:: DIRECTIONS FOR THIS TASK ::
Look at the entries below and restate word for word the lines from the first through the one that has "(** [lo_ReadFile] reads".

━━━ MATERIAL SUPPLIED ━━━

(* ===== verification/Shipper.v ===== *)
(** * The shipper (src/pkg/phlaredb/shipper/shipper.go)

    Finished blocks are uploaded to a bucket; a file in the data directory records those that are there.  One state holds
    the bucket and the local disk; both are records of operations on it.  The local file system, JSON and the overlap
    check of the Prometheus library are parameters. *)

From Stdlib Require Import Ascii.
From S2P Require Import Prelude Sorting BlockQuerier Bucket.

(** ** The local disk *)

(** [lo_ReadFile] reads [shipper.json]; [lo_CreateTmp] creates its temporary file, which [lo_WriteTmp] writes and closes; [lo_RemoveAll] and
    [lo_Rename] are the first steps of [renameFile] and [lo_SyncDir] the others.  [lo_WriteToFile] is the writing of
    [meta.json] to the directory of a block, and [lo_Dir] what that directory then holds. *)
Record Local (W : Type) := mkLocal {
  lo_ReadFile : io W content;
  lo_CreateTmp : io W unit;
  lo_WriteTmp : content → io W unit;
  lo_RemoveAll : io W unit;
  lo_Rename : io W unit;
  lo_SyncDir : io W unit;
  lo_BlockMetas : io W (list BlockMeta);
  lo_WriteToFile : BlockMeta → io W unit;
  lo_Dir : N → W → BlockDir }.
Arguments mkLocal {W}.
Arguments lo_ReadFile {W}.
Arguments lo_CreateTmp {W}.
Arguments lo_WriteTmp {W}.
Arguments lo_RemoveAll {W}.
Arguments lo_Rename {W}.
Arguments lo_SyncDir {W}.
Arguments lo_BlockMetas {W}.
Arguments lo_WriteToFile {W}.
Arguments lo_Dir {W}.

(** [shipper.Meta] and [tsdb.BlockMeta]. *)
Record ShipMeta := mkShipMeta { sm_Version : Z; sm_Uploaded : list N }.
Record TSDBMeta := mkTSDBMeta { tb_ULID : N; tb_MinTime : Z; tb_MaxTime : Z }.

Definition TSDBBlockMeta (m : BlockMeta) : TSDBMeta := mkTSDBMeta (me_ULID (bm_Meta m)) (me_MinTime (bm_Meta m)) (me_MaxTime (bm_Meta m)).

Definition ShipMetaVersion1 : Z := 1.

Record Shipper := mkShipper { sh_source : string; sh_uploadCompacted : bool; sh_allowOutOfOrderUploads : bool; sh_hostname : option string }.

(** [filepath.Base]. *)
Fixpoint last_elem (s acc : string) : string :=
  match s with
  | EmptyString => acc
  | String c s => if Ascii.eqb c "/"%char then last_elem s EmptyString else last_elem s (acc +:+ String c EmptyString)
  end.

Fixpoint trim_slashes (s : string) : string :=
  match s with
  | EmptyString => EmptyString
  | String c s => let s := trim_slashes s in if Ascii.eqb c "/"%char && String.eqb s "" then EmptyString else String c s
  end.

Definition Base (path : string) : string :=
  if String.eqb path "" then "." else let s := trim_slashes path in if String.eqb s "" then "/" else last_elem s EmptyString.

(** The errors of a call as a value. *)
Definition icatch {W A} (m : io W A) : io W (A + string) := ithen m (λ a, iret (inl a)) (λ e, iret (inr e)).

Record lazyOverlapChecker := mkChecker { lc_synced : bool; lc_metas : list TSDBMeta; lc_lookupMetas : gset N }.
Definition newLazyOverlapChecker : lazyOverlapChecker := mkChecker false [] ∅.

(** What a loop over blocks has done. *)
Record progress := mkProgress { pg_checker : lazyOverlapChecker; pg_Uploaded : list N; pg_uploaded : nat; pg_uploadErrs : nat }.

Section Shipper.
Context {W : Type} (bk : Bucket W) (lo : Local W) (fuel : nat).
Context (ulid_Parse : string → outcome N) (ulid_String : N → string) (encode : BlockMeta → outcome content) (decode : content → outcome BlockMeta).
Context (encode_ship : ShipMeta → outcome content) (decode_ship : content → outcome ShipMeta) (OverlappingBlocks : list TSDBMeta → list string).

Definition IsBlockDir (path : string) : option N := if ulid_Parse (Base path) is Ret id then Some id else None.

(** ** The file of uploaded blocks *)

Definition ReadMetaFile : io W ShipMeta :=
  ibind (lo_ReadFile lo) (λ b,
  ibind (lift (decode_ship b)) (λ m,
  if (sm_Version m =? ShipMetaVersion1)%Z then iret m else ifail "unexpected meta file version")).

Definition renameFile : io W unit := ibind (lo_RemoveAll lo) (λ _, ibind (lo_Rename lo) (λ _, lo_SyncDir lo)).

Definition WriteMetaFile (meta : ShipMeta) : io W unit :=
  ibind (lo_CreateTmp lo) (λ _, ibind (lift (encode_ship meta)) (λ c, ibind (lo_WriteTmp lo c) (λ _, renameFile))).

(** ** Overlaps *)

(** The names of the bucket's top level; what was found before an error stays in the checker. *)
Fixpoint sync_names (c : lazyOverlapChecker) (names : list string) : io W (lazyOverlapChecker * option string) :=
  match names with
  | [] => iret (c, None)
  | path :: names =>
      match IsBlockDir path with
      | None => sync_names c names
      | Some id =>
          ibind (icatch (DownloadMeta ulid_String decode bk id)) (λ r,
          match r with
          | inl m => sync_names (mkChecker (lc_synced c) (lc_metas c ++ [TSDBBlockMeta m]) ({[me_ULID (bm_Meta m)]} ∪ lc_lookupMetas c)) names
          | inr e => iret (c, Some ("get all block meta.: " +:+ e))
          end)
      end
  end.

Definition sync (c : lazyOverlapChecker) : io W (lazyOverlapChecker * option string) :=
  ibind (icatch (bk_Iter bk "")) (λ r,
  match r with
  | inl names =>
      ibind (sync_names c names) (λ '(c, err),
      iret (if err is Some e then (c, Some e) else (mkChecker true (lc_metas c) (lc_lookupMetas c), None)))
  | inr e => iret (c, Some ("get all block meta.: " +:+ e))
  end).

Definition overlap_error (c : lazyOverlapChecker) (newMeta : TSDBMeta) : option string :=
  match OverlappingBlocks (sort_slice (λ a b, (tb_MinTime a <? tb_MinTime b)%Z) (newMeta :: lc_metas c)) with
  | [] => None
  | o :: _ => Some ("shipping compacted block " +:+ ulid_String (tb_ULID newMeta) +:+ " is blocked; overlap spotted: " +:+ o)
  end.

Definition IsOverlapping (c : lazyOverlapChecker) (newMeta : TSDBMeta) : io W (lazyOverlapChecker * option string) :=
  if lc_synced c then iret (c, overlap_error c newMeta)
  else ibind (sync c) (λ '(c, err), iret (c, if err is Some e then Some e else overlap_error c newMeta)).

(** ** Synchronisation *)

(** [Shipper.upload]: the metadata goes to the disk first. *)
Definition ship_version (m : BlockMeta) : BlockMeta :=
  let b := bm_Meta m in mkBlockMeta (mkMeta (me_ULID b) (me_MinTime b) (me_MaxTime b) (me_NumProfiles b) (me_Files b) MetaVersion1) (bm_Level m) (bm_Labels m) (bm_Source m).

Definition ship_upload (s : Shipper) (meta : BlockMeta) : io W unit :=
  let meta := set_source meta (sh_source s) in
  ithen (lo_WriteToFile lo (ship_version meta))
    (λ _ w, Upload encode fuel bk (sh_hostname s) (lo_Dir lo (me_ULID (bm_Meta meta)) w) w)
    (λ e, ifail ("write meta file: " +:+ e)).

(** One block of the loop: [Fail] is an error that [Sync] returns at once. *)
Definition sync_block (s : Shipper) (hasUploaded : gset N) (g : progress) (m : BlockMeta) : io W progress :=
  let id := me_ULID (bm_Meta m) in
  let seen c := mkProgress c (pg_Uploaded g ++ [id]) (pg_uploaded g) (pg_uploadErrs g) in
  if decide (id ∈ hasUploaded) then iret (seen (pg_checker g)) else
  if (1 <? bm_Level m)%Z && negb (sh_uploadCompacted s) then iret g else
  ithen (bk_Exists bk (path_Join (ulid_String id) MetaFilename)) (λ ok : bool,
    if ok then iret (seen (pg_checker g)) else
    ibind (if (1 <? bm_Level m)%Z && negb (sh_allowOutOfOrderUploads s) then IsOverlapping (pg_checker g) (TSDBBlockMeta m) else iret (pg_checker g, None)) (λ '(c, err),
    match err with
    | Some e => ifail ("Found overlap or error during sync, cannot upload compacted block, details: " +:+ e)
    | None =>
        ithen (ship_upload s m)
          (λ _, iret (mkProgress c (pg_Uploaded g ++ [id]) (S (pg_uploaded g)) (pg_uploadErrs g)))
          (λ e, if sh_allowOutOfOrderUploads s then iret (mkProgress c (pg_Uploaded g) (pg_uploaded g) (S (pg_uploadErrs g)))
                else ifail ("upload " +:+ ulid_String id +:+ ": " +:+ e))
    end)) (λ e, ifail ("check exists: " +:+ e)).

Fixpoint sync_blocks (s : Shipper) (hasUploaded : gset N) (g : progress) (metas : list BlockMeta) : io W progress :=
  match metas with
  | [] => iret g
  | m :: metas => ibind (sync_block s hasUploaded g m) (λ g, sync_blocks s hasUploaded g metas)
  end.

(** [Sync] returns how many blocks it uploaded, also with an error; errors of reading and writing its file are logged. *)
Definition Sync (s : Shipper) : io W (nat * option string) :=
  ithen (ithen ReadMetaFile iret (λ _, iret (mkShipMeta ShipMetaVersion1 []))) (λ meta,
  ithen (lo_BlockMetas lo) (λ metas,
  ithen (sync_blocks s (list_to_set (sm_Uploaded meta)) (mkProgress newLazyOverlapChecker [] 0 0) metas) (λ g,
  ibind (icatch (WriteMetaFile (mkShipMeta (sm_Version meta) (pg_Uploaded g)))) (λ _,
  iret (pg_uploaded g, if (0 <? pg_uploadErrs g)%nat then Some "failed to sync blocks" else None)))
    (λ e, iret (0, Some e))) (λ e, iret (0, Some e))) (λ e, iret (0, Some e)).

(** [Timestamps]: the times of local blocks and of those that were uploaded; [maxInt64] when there is no block. *)
Definition widen_times (hasUploaded : gset N) (t : Z * Z) (m : BlockMeta) : Z * Z :=
  let '(minTime, maxSyncTime) := t in
  (if (me_MinTime (bm_Meta m) <? minTime)%Z then me_MinTime (bm_Meta m) else minTime,
   if bool_decide (me_ULID (bm_Meta m) ∈ hasUploaded) && (maxSyncTime <? me_MaxTime (bm_Meta m))%Z then me_MaxTime (bm_Meta m) else maxSyncTime).

Definition Timestamps : io W (Z * Z) :=
  ithen ReadMetaFile (λ meta,
  ibind (lo_BlockMetas lo) (λ metas,
  let '(minTime, maxSyncTime) := foldl (widen_times (list_to_set (sm_Uploaded meta))) (2 ^ 63 - 1, - 2 ^ 63)%Z metas in
  iret (if (minTime =? 2 ^ 63 - 1)%Z then 0%Z else minTime, maxSyncTime)))
  (λ e, ifail ("read shipper meta file: " +:+ e)).
End Shipper.

(** ** What is left alone *)

(** [prog] does not change [f] of the state. *)
Definition unchanged {W X A} (f : W → X) (prog : io W A) : Prop := ∀ w, f (prog w).2 = f w.

Section Keeps.
Context {W X : Type} (f : W → X).

Lemma unchanged_then {A C} (m : io W A) (ok : A → io W C) bad : unchanged f m → (∀ a, unchanged f (ok a)) → (∀ e, unchanged f (bad e)) → unchanged f (ithen m ok bad).
Proof.
  intros Hm Hok Hbad w. unfold ithen. specialize (Hm w). destruct (m w) as [[a|e|] w1]; cbn in *; [by rewrite Hok|by rewrite Hbad|done].
Qed.

Lemma unchanged_ret {A} (a : A) : unchanged f (iret a).
Proof. done. Qed.

Lemma unchanged_fail {A} e : unchanged f (ifail (A := A) e).
Proof. done. Qed.

Lemma unchanged_lift {A} (o : outcome A) : unchanged f (lift o).
Proof. done. Qed.

Lemma unchanged_bind {A C} (m : io W A) (ok : A → io W C) : unchanged f m → (∀ a, unchanged f (ok a)) → unchanged f (ibind m ok).
Proof. intros Hm Hok. by apply unchanged_then. Qed.

Lemma unchanged_each {A} (p : A → io W unit) l : (∀ x, unchanged f (p x)) → unchanged f (each_name p l).
Proof. intros Hp. induction l as [|x l IH]; cbn; [done|]. by apply unchanged_bind. Qed.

━━━

:: ANSWER TO THE EXERCISE ::
(* ===== verification/Shipper.v ===== *)
(** * The shipper (src/pkg/phlaredb/shipper/shipper.go)

    Finished blocks are uploaded to a bucket; a file in the data directory records those that are there.  One state holds
    the bucket and the local disk; both are records of operations on it.  The local file system, JSON and the overlap
    check of the Prometheus library are parameters. *)

From Stdlib Require Import Ascii.
From S2P Require Import Prelude Sorting BlockQuerier Bucket.

(** ** The local disk *)

(** [lo_ReadFile] reads [shipper.json]; [lo_CreateTmp] creates its temporary file, which [lo_WriteTmp] writes and closes; [lo_RemoveAll] and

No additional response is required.